N-Cyclopropyltryptamine

Clinical data
- Other names: NcPT
- Drug class: Monoamine oxidase inhibitor (MAOI)
- ATC code: None;

Identifiers
- IUPAC name N-[2-(1H-indol-3-yl)ethyl]cyclopropanamine;
- PubChem CID: 41421;
- ChemSpider: 37794;

Chemical and physical data
- Formula: C_{13}H_{16}N_{2}
- Molar mass: 200.285 g·mol^{−1}
- 3D model (JSmol): Interactive image;
- SMILES C1CC1NCCC2=CNC3=CC=CC=C32;
- InChI InChI=1S/C13H16N2/c1-2-4-13-12(3-1)10(9-15-13)7-8-14-11-5-6-11/h1-4,9,11,14-15H,5-8H2; Key:VYIORSRXNBGASE-UHFFFAOYSA-N;

= N-Cyclopropyltryptamine =

N-Cyclopropyltryptamine (NcPT) is a monoamine oxidase inhibitor (MAOI) of the tryptamine family related to N-methyltryptamine (NMT).
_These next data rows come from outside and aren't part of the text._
(** ** The error-scenario stage *)

(** X12.  The error-scenario stage returns nothing, without reading any
    error file, when the directory at the end of the chain has no [errors]
    entry or when no entry of that [errors] directory is named
    [<METHOD>_....json]: the error files of other methods are never read. *)
Theorem no_error_file_for_method this requestPath method body query headers errorDir :
  descend this (segments (normalize requestPath)) (mockDirectory this)
  = Return errorDir ->
  (Fs.existsSync (disk this) (Path.join errorDir "errors") = false
   \/ exists names,
        Fs.readdirSync (disk this) (Path.join errorDir "errors") = Return names
        /\ Forall (fun f => isErrorFileFor method f = false) names) ->
  checkForSpecificError this requestPath method body query headers = Return None.
Proof.
  intros Hdescend Hfiles. unfold checkForSpecificError.
  replace (Path.join (mockDirectory this) "") with (mockDirectory this) by reflexivity.
  rewrite Hdescend. simpl.
  destruct Hfiles as [-> | (names & Hnames & Hnone)]; [done|].
  destruct (Fs.existsSync _ _); [|done]. simpl. rewrite Hnames. simpl.
  replace (List.filter (isErrorFileFor method) names) with (@nil string); [done|].
  symmetry. clear Hnames. induction Hnone as [|f names Hf _ IH]; [done|].
  cbn [List.filter]. by rewrite Hf.
Qed.

(** An instance of X12: the error file of [GET /users] that is not valid
    JSON is not read for [POST /users]. *)
Lemma no_error_file_for_method_witness :
  checkForSpecificError (engineOn brokenScenarioMocks) "/users" "POST" None None None
  = Return None.
Proof.
  apply (no_error_file_for_method _ _ _ _ _ _ ["srv"; "mocks"; "users"]).
  - reflexivity.
  - right. exists ["GET_unavailable.json"]. split; [reflexivity|].
    repeat constructor.
Defined.

Section Descent.
Variable this : ApiMocker.t.

Lemma lookup_app p q n :
  Fs.lookup (p ++ q) n
  = match Fs.lookup p n with
    | Some m => Fs.lookup q m
    | None => None
    end.
Proof.
  revert n. induction p as [|seg p IH]; intros n; [done|].
  simpl. destruct n as [|es]; [done|].
  destruct (Fs.assoc seg es); [apply IH|done].
Qed.

Lemma join_plain base name :
  plainName name = true -> Path.join base name = base ++ [name].
Proof.
  intros Hp. destruct (plainName_inv name Hp) as (_ & Hslash & _).
  unfold Path.join. rewrite split_noChar by done. simpl. by apply step_plain.
Qed.

Lemma descend_file part rest errorDir content :
  Fs.lookup errorDir (disk this) = Some (Fs.File content) ->
  descend this (part :: rest) errorDir = Throw ENOTDIR.
Proof.
  intros Hfile. simpl. unfold Fs.existsSync, Fs.readdirSync, Fs.readdirTypes.
  by rewrite Hfile.
Qed.

Lemma descend_literal part rest errorDir files :
  Fs.lookup errorDir (disk this) = Some (Fs.Dir files) ->
  List.find isParam (map fst files) = None ->
  descend this (part :: rest) errorDir = descend this rest (Path.join errorDir part).
Proof.
  intros Hdir Hfind. cbn [descend].
  unfold Fs.existsSync, Fs.readdirSync, Fs.readdirTypes. rewrite Hdir. cbn [bind].
  change (fst <$> files) with (map fst files).
  change (List.find _ (map fst files)) with (List.find isParam (map fst files)).
  by rewrite Hfind.
Qed.

Lemma descend_dynamic part rest errorDir files dynamicFolder :
  Fs.lookup errorDir (disk this) = Some (Fs.Dir files) ->
  List.find isParam (map fst files) = Some dynamicFolder ->
  descend this (part :: rest) errorDir
  = descend this rest (Path.join errorDir dynamicFolder).
Proof.
  intros Hdir Hfind. cbn [descend].
  unfold Fs.existsSync, Fs.readdirSync, Fs.readdirTypes. rewrite Hdir. cbn [bind].
  change (fst <$> files) with (map fst files).
  change (List.find _ (map fst files)) with (List.find isParam (map fst files)).
  by rewrite Hfind.
Qed.
End Descent.
(** ** The non-negative balance invariant *)

(** C6, against.  Every balance of the sample database is non-negative;
    after [transfer_gold(1, 2, -80)] character 2 holds -30. *)
Lemma negative_balance_counterexample :
  balances_nonneg bank
  /\ gold_of (db (snd (transfer_gold Steamliteapp_py 1 2 (-80) (fresh bank)))) 2
     = Some (-30)
  /\ ~ balances_nonneg (db (snd (transfer_gold Steamliteapp_py 1 2 (-80) (fresh bank)))).
Proof.
  split; [apply balances_nonneg_bank|]. split; [reflexivity|].
  intros H. specialize (H 2 (-30) eq_refl). lia.
Qed.

(** C6, amended.  For an amount that is not negative, a call from any world
    whose balances are all non-negative ends, whatever its outcome, in a
    world whose balances are all non-negative. *)
Theorem transfer_gold_keeps_balances_nonneg
    (app : App) (w : World) (from_id to_id amount : Z) :
  0 <= amount ->
  balances_nonneg (db w) ->
  balances_nonneg (db (snd (transfer_gold app from_id to_id amount w))).
Proof.
  intros Hpos Hinv.
  destruct (transfer_gold app from_id to_id amount w) as [r w'] eqn:H; cbn [snd].
  destruct (transfer_gold_cases _ _ _ _ _ _ _ H)
    as [[Hdb _] | (_ & gf & gt & Hf & Ht & Hle & Hdb)]; rewrite Hdb; [assumption|].
  destruct (decide (from_id = to_id)) as [<- | Hne];
    [by rewrite transferred_same_entity|].
  intros id g Hg.
  destruct (decide (id = from_id)) as [-> | Hnf].
  { rewrite (gold_of_transferred_from _ _ _ _ _ Hne Hf) in Hg.
    injection Hg as <-. lia. }
  destruct (decide (id = to_id)) as [-> | Hnt].
  { rewrite (gold_of_transferred_to _ _ _ _ _ Hne Ht) in Hg.
    injection Hg as <-. specialize (Hinv _ _ Ht). lia. }
  unfold gold_of in Hg. rewrite Characters_transferred_other in Hg by assumption.
  exact (Hinv _ _ Hg).
Qed.

Lemma transfer_gold_keeps_balances_nonneg_witness :
  balances_nonneg (db (snd (transfer_gold Steamliteapp_py 1 2 30 (fresh bank)))).
Proof.
  apply (transfer_gold_keeps_balances_nonneg Steamliteapp_py (fresh bank) 1 2 30).
  - lia.
  - intros id g. unfold gold_of; simpl.
    rewrite !lookup_insert. repeat case_decide; simpl; intros [= <-]; lia.
Defined.

(** ** Insufficient balance and the two-call scenario *)

(** C7.  Character 1 holds 100 and character 2 holds 50.  The first call,
    [transfer_gold(1, 2, 30)], returns [ok = True] and leaves 70 and 80.  It
    also closes the cached connection, so the subsequent
    [transfer_gold(1, 2, 1000)] does not return [ok = False]: it raises
    "MySQL Connection not available."; the balances stay at 70 and 80. *)
Theorem scenario_second_call_raises (app : App) :
  exists w1,
    transfer_gold app 1 2 30 (fresh bank)
    = (Returned (true, "Gold transfer successful!"), w1) /\
    gold_of (db w1) 1 = Some 70 /\ gold_of (db w1) 2 = Some 80 /\
    connection w1 = Some false /\
    transfer_gold app 1 2 1000 w1 = (Raised not_available, w1).
Proof.
  rewrite (transfer_gold_ready_outcome _ _ _ _ _ (ready_fresh bank)).
  eexists. repeat split; try reflexivity. apply transfer_gold_closed.
Qed.

(** ** Missing characters *)

(** X26.  On a ready world, when one of the two characters has no row, the
    call returns [ok = False] with the message of the not-found error, no
    [UPDATE] was run, and the committed database is what it was.  Readiness
    is needed: on the cached connection, once a call has closed it, the same
    transfer raises. *)
Theorem transfer_gold_missing_character
    (app : App) (w : World) (from_id to_id amount : Z) :
  ready w ->
  gold_of (db w) from_id = None \/ gold_of (db w) to_id = None ->
  exists w',
    transfer_gold app from_id to_id amount w
    = (Returned (false, "Gold transfer failed: One of the selected characters does not exist."),
       w') /\
    updates (events_of w w') = [] /\
    db w' = db w.
Proof.
  intros Hr Hmiss. rewrite (transfer_gold_ready_outcome _ _ _ _ _ Hr).
  eexists. split.
  - destruct Hmiss as [-> | ->]; [reflexivity|].
    destruct (gold_of (db w) from_id); reflexivity.
  - rewrite events_of_after_call. split; reflexivity.
Qed.

Lemma transfer_gold_missing_character_witness :
  exists w',
    transfer_gold Steamlite_allapp_py 1 3 10 (fresh bank)
    = (Returned (false, "Gold transfer failed: One of the selected characters does not exist."),
       w') /\
    updates (events_of (fresh bank) w') = [] /\
    db w' = db (fresh bank).
Proof.
  apply (transfer_gold_missing_character Steamlite_allapp_py (fresh bank) 1 3 10).
  - repeat split; reflexivity.
  - right. reflexivity.
Defined.

(** ** Frame *)

(** C9.  Whatever the world and the outcome, a call leaves the tables
    [Creatures], [Races], [Classes] and all the other tables as they were, every row of
    [Characters] other than those of [from_id] and [to_id] as it was, and in
    every row of [Characters] the columns [race_id] and [class_id] as they
    were; no row appears or disappears. *)
Theorem transfer_gold_frame (app : App) (w : World) (from_id to_id amount : Z) :
  let d' := db (snd (transfer_gold app from_id to_id amount w)) in
  Creatures d' = Creatures (db w) /\
  Races d' = Races (db w) /\
  Classes d' = Classes (db w) /\
  other_tables d' = other_tables (db w) /\
  (forall id, id <> from_id -> id <> to_id ->
     Characters d' !! id = Characters (db w) !! id) /\
  (forall id, race_id <$> Characters d' !! id = race_id <$> Characters (db w) !! id) /\
  (forall id, class_id <$> Characters d' !! id = class_id <$> Characters (db w) !! id).
Proof.
  cbv zeta.
  destruct (transfer_gold app from_id to_id amount w) as [r w'] eqn:H; cbn [snd].
  destruct (transfer_gold_cases _ _ _ _ _ _ _ H)
    as [[Hdb _] | (_ & gf & gt & _ & _ & _ & Hdb)]; rewrite Hdb.
  - repeat split; reflexivity.
  - do 4 (split; [reflexivity|]). split; [|split].
    + intros id Hf Ht. by apply Characters_transferred_other.
    + intros id. apply Characters_transferred_fields.
    + intros id. apply Characters_transferred_fields.
Qed.

(** ** The two applications *)

(** C10.  For every input and every world the two functions end in the same
    world, and either both return, with the same flag, or both raise, the
    same exception. *)
Theorem transfer_gold_apps_agree (from_id to_id amount : Z) (w : World) :
  same_outcome (fst (Steamliteapp.transfer_gold from_id to_id amount w))
               (fst (Steamlite_allapp.transfer_gold from_id to_id amount w))
  /\ snd (Steamliteapp.transfer_gold from_id to_id amount w)
     = snd (Steamlite_allapp.transfer_gold from_id to_id amount w).
Proof.
  destruct w as [d t c f l]. unfold same_outcome. unfold_app; cbn.
  exec; split; reflexivity.
Qed.

(** * The rest of the data access layer *)

Ltac unfold_crud :=
  unfold perform, fetch_all_generic, insert_row_generic, update_row_generic,
    delete_row_generic, table_name, close_if_connected, after_select,
    rowcount_unfetched, fetchall,
    select_characters, select_creature_id, select_race_id, select_class_id,
    update_set_gold, update_creature_name, insert_creature, insert_character,
    delete_dependent, delete_character, delete_creature,
    cursor_execute_sql, cursor_execute_unread, try_except_Error in *;
  unfold_app.

Lemma table_name_Characters app : table_name app = "Characters".
Proof. by destruct app. Qed.

(** ** Reading *)

Lemma elem_of_joined_rows srv creatures characters r :
  r ∈ joined_rows srv creatures characters <->
  exists c t,
    creatures !! row_id r = Some c /\
    text_eqb srv (creature_type c) "Character" = true /\
    characters !! row_id r = Some t /\
    row_creature_name r = creature_name c /\ row_gold r = gold t.
Proof.
  unfold joined_rows. rewrite list_elem_of_omap. split.
  - intros ([cid c] & Hin & Hf). apply elem_of_map_to_list in Hin.
    destruct (text_eqb srv (creature_type c) "Character") eqn:Hty; [|done].
    destruct (characters !! cid) as [t|] eqn:Ht; [|done].
    injection Hf as <-. cbn. by exists c, t.
  - intros (c & t & Hc & Hty & Ht & Hn & Hg).
    exists (row_id r, c). split; [by apply elem_of_map_to_list|].
    rewrite Hty, Ht. cbn. destruct r; cbn in *. by subst.
Qed.

Lemma joined_rows_character_row srv d r :
  r ∈ joined_rows srv (Creatures d) (Characters d) <->
  character_row srv d (row_id r) = Some r.
Proof.
  rewrite elem_of_joined_rows. unfold character_row. split.
  - intros (c & t & -> & -> & -> & Hn & Hg). destruct r; cbn in *. by subst.
  - destruct (Creatures d !! row_id r) as [c|]; [|done].
    destruct (Characters d !! row_id r) as [t|]; [|done].
    destruct (text_eqb srv (creature_type c) "Character") eqn:Hty; [|done].
    intros [= <-]. by exists c, t.
Qed.

Lemma NoDup_joined_rows srv creatures characters :
  NoDup (row_id <$> joined_rows srv creatures characters).
Proof.
  unfold joined_rows.
  pose proof (NoDup_fst_map_to_list creatures) as Hnd.
  induction (map_to_list creatures) as [|[cid c] l IH]; cbn; [constructor|].
  cbn in Hnd. apply NoDup_cons in Hnd as [Hnotin Hnd].
  destruct (text_eqb srv (creature_type c) "Character"); [|by apply IH].
  destruct (characters !! cid) as [t|]; cbn; [|by apply IH].
  apply NoDup_cons. split; [|by apply IH].
  intros Hin. apply Hnotin. clear -Hin.
  apply list_elem_of_fmap in Hin as (r & -> & Hr).
  apply list_elem_of_omap in Hr as ([cid' c'] & Hin' & Hf).
  destruct (text_eqb srv (creature_type c') "Character"); [|done].
  destruct (characters !! cid'); [|done]. injection Hf as <-. cbn.
  apply list_elem_of_fmap. by exists (cid', c').
Qed.

Lemma fetch_all_generic_ready srv app w :
  ready w ->
  fetch_all_generic srv app w
  = (Returned (order_by_name srv (joined_rows srv (Creatures (db w)) (Characters (db w)))),
     after_call w (db w) [Close]).
Proof.
  destruct w as [d t c f l]. intros (Hc & Ht & Hf); cbn in *; subst.
  unfold after_call. by destruct app.
Qed.

Lemma fetch_all_generic_shape srv app w :
  db (snd (fetch_all_generic srv app w)) = db w /\
  match connection w with
  | Some false => fetch_all_generic srv app w = (Raised not_available, w)
  | None => fetch_all_generic srv app w = (Returned [], w)
  | Some true =>
      connection (snd (fetch_all_generic srv app w)) = Some false /\
      exists rows,
        fst (fetch_all_generic srv app w) = Returned rows /\
        forall err rest, faults w = Some err :: rest -> rows = []
  end.
Proof.
  destruct w as [d t c f l]. destruct app; unfold_crud; cbn.
  all: destruct c as [[|]|]; cbn; [|done|done].
  all: destruct f as [|[e|] f]; cbn; (split; [done|]); (split; [done|]).
  all: eexists; split; [reflexivity|]; intros err rest; by intros [=].
Qed.

(** ** Updating *)

(** Either the call reports success and the committed database is the
    updated one, or it does not and the committed database is untouched. *)
Lemma update_row_generic_cases app pk_val data w :
  let '(r, w') := update_row_generic app pk_val data w in
  (r = Returned true /\ db w' = updated pk_val data (db w)) \/
  (r <> Returned true /\ db w' = db w).
Proof.
  destruct w as [d t c f l]. destruct data as [name g]. unfold updated.
  destruct app; unfold_crud; cbn.
  all: destruct c as [[|]|]; cbn; [| by right | by right].
  all: destruct t as [d0|]; cbn; [by right|].
  all: destruct (truthy_name name); cbn.
  all: destruct g as [g|]; cbn.
  all: exec; try (by right); by left.
Qed.

Lemma update_row_generic_ready app pk_val data w :
  ready w ->
  update_row_generic app pk_val data w
  = (Returned true, after_call w (updated pk_val data (db w)) [StartTransaction; Commit; Close]).
Proof.
  destruct w as [d t c f l]. intros (Hc & Ht & Hf); cbn in *; subst.
  destruct data as [name g]. unfold after_call, updated.
  destruct app; unfold_crud; cbn.
  all: destruct (truthy_name name); cbn.
  all: destruct g as [g|]; cbn; rewrite <- ?app_assoc; reflexivity.
Qed.
(** * Thumbnail generator: a shallow embedding of [lambda_function.py]

    The handler is triggered by an S3 event, downloads the source image,
    and for each configured width creates and uploads a resized copy.

    - Python strings are [string]: sequences of 8-bit characters, read as
      the code points 0..255.
    - Floating-point arithmetic is IEEE 754 binary64, through [SpecFloat],
      the executable specification of the operations.
    - S3, the file system, the random source, the image codec and
      [urllib.parse.unquote_plus] are the environment: their answers are
      fields of [Env], their effects are recorded in [World].
    - A computation takes a [World] and returns a value or the exception
      raised, with the new [World].
    - Output on stdout ([print]) is left out.  The bodies [str(response)]
      and [str(e)] are kept as the value they print. *)

From Stdlib Require Import ZArith NArith String Ascii List Lia Bool.
From Stdlib Require Import DecimalString DecimalZ DecimalPos Sorted.
From Stdlib Require Import Floats.SpecFloat.
From stdpp Require Import gmap strings list.

Local Open Scope Z_scope.

(** ** Python strings *)

Module PyStr.

(** [s.startswith(p)] *)
Definition startswith (s p : string) : bool := String.prefix p s.

(** [s.endswith(p)] for a one-character [p]. *)
Fixpoint endswith_char (s : string) (c : ascii) : bool :=
  match s with
  | EmptyString => false
  | String a EmptyString => Ascii.eqb a c
  | String _ s' => endswith_char s' c
  end.

(** [c.lower()] on the code points 0..255: A-Z, and the Latin-1 capitals
    U+00C0..U+00DE except the multiplication sign U+00D7. *)
Definition lower_char (c : ascii) : ascii :=
  let n := N_of_ascii c in
  if ((65 <=? n) && (n <=? 90) || (192 <=? n) && (n <=? 214)
      || (216 <=? n) && (n <=? 222))%N
  then ascii_of_N (n + 32) else c.

(** [s.lower()] *)
Fixpoint lower (s : string) : string :=
  match s with
  | EmptyString => EmptyString
  | String c s' => String (lower_char c) (lower s')
  end.
(** * Standings engine of the Commander tournament tracker (app.py)

    A shallow embedding of the scoring rule [points_for_position] and of the
    standings view [index] of [app.py], followed by the properties of the
    engine that the specification states.

    Python integers are [Z]; nullable columns are [option]; the dictionaries
    keyed by player id that are only looked up ([totals], [played_rounds],
    [rests_by_player]) are [gmap Z _]; the sets of round numbers are
    [gset Z]; the dictionary [per_player], whose key order is observed, is
    an association list in insertion order.  A Python exception is a value
    of type [exn] carried by the [result] monad. *)

From Stdlib Require Import ZArith String Ascii Lia.
From stdpp Require Import base gmap sets list strings sorting.

Local Open Scope Z_scope.

(** ** Records of the store (the four SQLAlchemy models) *)

Module Player.
Record t := mk { id : Z; name : string; active : bool }.
End Player.

Module RoundInfo.
Record t := mk { number : Z; bye_player_id : option Z }.
End RoundInfo.

Module GameResult.
Record t := mk { player_id : Z; position : option Z }.
End GameResult.

Module Game.
(** [results] is the relationship [Game.results]; the columns [id],
    [banned_card] and [created_at] are never read by the engine.  The
    engine only tests [sweep] for truth, so a null flag is [false]. *)
Record t := mk {
  round_number : Z;
  table_no : Z;
  sweep : bool;
  save_player_id : option Z;
  results : list GameResult.t
}.
End Game.

Record Store := {
  players : list Player.t;
  round_infos : list RoundInfo.t;
  games : list Game.t
}.

(** ** Exceptions *)

Inductive exn := KeyError (k : Z) | IndexError.

Inductive result (A : Type) :=
  | Ok (a : A)
  | Raise (e : exn).
Arguments Ok {A} a.
Arguments Raise {A} e.

Global Instance result_bind : MBind result := λ A B k m,
  match m with
  | Ok a => k a
  | Raise e => Raise e
  end.

Fixpoint foldM {A S} (f : S → A → result S) (l : list A) (s : S) : result S :=
  match l with
  | [] => Ok s
  | x :: l' => s' ← f s x; foldM f l' s'
  end.

(** Subscript of a dictionary: [d[k]] raises [KeyError] on a missing key. *)
Definition subscript {V} (d : gmap Z V) (k : Z) : result V :=
  match d !! k with
  | Some v => Ok v
  | None => Raise (KeyError k)
  end.

(** Subscript of a list by a non-negative index: [l[i]]. *)
Definition list_item {V} (l : list V) (i : nat) : result V :=
  match l !! i with
  | Some v => Ok v
  | None => Raise IndexError
  end.

(** Truth value of a nullable integer column ([if g.save_player_id]). *)
Definition truthy (o : option Z) : bool :=
  match o with
  | Some z => negb (z =? 0)
  | None => false
  end.

(** ** Stable sorting

    [list.sort], [sorted] and SQL's [ORDER BY] are modelled by a stable
    insertion sort; [reverse=True] keeps the original order of equal keys. *)

Section stable_sort.
Context {A : Type} (le : A → A → bool).

Fixpoint insert_sorted (x : A) (l : list A) : list A :=
  match l with
  | [] => [x]
  | y :: l' => if le x y then x :: l else y :: insert_sorted x l'
  end.

Definition stable_sort (l : list A) : list A := foldr insert_sorted [] l.
End stable_sort.

Definition sorted {A K} (kle : K → K → bool) (key : A → K) (reverse : bool)
    (l : list A) : list A :=
  stable_sort (fun x y => if reverse then kle (key y) (key x)
                          else kle (key x) (key y)) l.

(** Order of two consecutive elements after a stable sort by [le] of a list
    ordered by [R]: [le] orders them, and [R] does when [le] cannot tell
    them apart. *)
Definition lex {A} (le : A → A → bool) (R : relation A) (x y : A) : Prop :=
  le x y = true ∧ (le y x = true → R x y).

(** Order of Python tuples of integers: the first differing component decides. *)
Definition pair_leb (a b : Z * Z) : bool :=
  if a.1 =? b.1 then a.2 <=? b.2 else a.1 <? b.1.

Definition Key : Type := Z * Z * Z * Z.

Definition key_leb (a b : Key) : bool :=
  let '(a1, a2, a3, a4) := a in
  let '(b1, b2, b3, b4) := b in
  if a1 =? b1 then
    if a2 =? b2 then
      if a3 =? b3 then a4 <=? b4 else a3 <? b3
    else a2 <? b2
  else a1 <? b1.

Definition key_eqb (a b : Key) : bool :=
  let '(a1, a2, a3, a4) := a in
  let '(b1, b2, b3, b4) := b in
  (a1 =? b1) && (a2 =? b2) && (a3 =? b3) && (a4 =? b4).

(** ** Scoring rule *)

Definition points_for_position (position : option Z) (sweep : bool) : Z :=
  match position with
  | None => 0
  | Some position =>
      if sweep then (if position =? 1 then 3 else 0)
      else if position =? 1 then 3
      else if position =? 2 then 2
      else if position =? 3 then 1
      else 0
  end.

(** ** Rows built by [index] *)

Inductive Status := CLASIFICADO | ELIMINADO.

Global Instance Status_eq_dec : EqDecision Status.
Proof. solve_decision. Defined.

Module Totals.
Record t := mk {
  name : string; points : Z; wins : Z; seconds : Z; thirds : Z; saves : Z
}.
End Totals.

Module PerPlayer.
(** [status] is written by the verdict loop for every key before it is
    read; until then the field holds [None]. *)
Record t := mk {
  name : string; points : Z; wins : Z; seconds : Z; thirds : Z; saves : Z;
  played : Z; rests : Z; planned_to_play : Z; remaining : Z;
  lb : Z; ub : Z;
  status : option Status
}.
End PerPlayer.

Module Row.
(** [pos] is written by the ranking loop for every row; until then the
    field holds 0. *)
Record t := mk {
  id : Z; name : string; points : Z; wins : Z; seconds : Z; thirds : Z;
  saves : Z; status : option Status; pos : Z
}.
End Row.

Module Participation.
Record t := mk {
  name : string; played : Z; remaining : Z; rests : Z; planned_to_play : Z
}.
End Participation.

(** The values [index] hands to [render_template]; [is_admin] comes from
    the session and is left out. *)
Record IndexContext := {
  table : list Row.t;
  participation : list Participation.t;
  total_rounds : Z
}.

(** Insertion-ordered dictionary: assignment [d[k] = v]. *)
Fixpoint dict_set {V} (d : list (Z * V)) (k : Z) (v : V) : list (Z * V) :=
  match d with
  | [] => [(k, v)]
  | (k', v') :: d' =>
      if decide (k' = k) then (k, v) :: d' else (k', v') :: dict_set d' k v
  end.

Fixpoint dict_get {V} (d : list (Z * V)) (k : Z) : result V :=
  match d with
  | [] => Raise (KeyError k)
  | (k', v') :: d' => if decide (k' = k) then Ok v' else dict_get d' k
  end.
It is a potent MAOI, with greater activity than pargyline (56–67% inhibition at 100 nM versus 41% inhibition at 100 nM, respectively). The drug markedly potentiates the behavioral effects of 5-hydroxytryptophan (5-HTP) in rodents. In addition, it produces tremors, hypolocomotion, motor incoordination, and vasodilation in rodents. NcPT has also been reported to have antihyperglycemic activity. The drug has not been assessed in terms of psychedelic-related behavioral effects.

The chemical synthesis of NcPT has been described. Some notable derivatives of NcPT include 5-MeO-NcPT, 7-MeO-NcPT, 5,6-DiMeO-NcPT, and 6,7-DiMeO-NcPT, which showed MAOI activity similarly to NcPT. Some other derivatives include the psychedelic designer drugs N-methyl-N-cyclopropyltryptamine (McPT), 4-HO-McPT, and 4-AcO-McPT.

NcPT was first described in the scientific literature by 1975.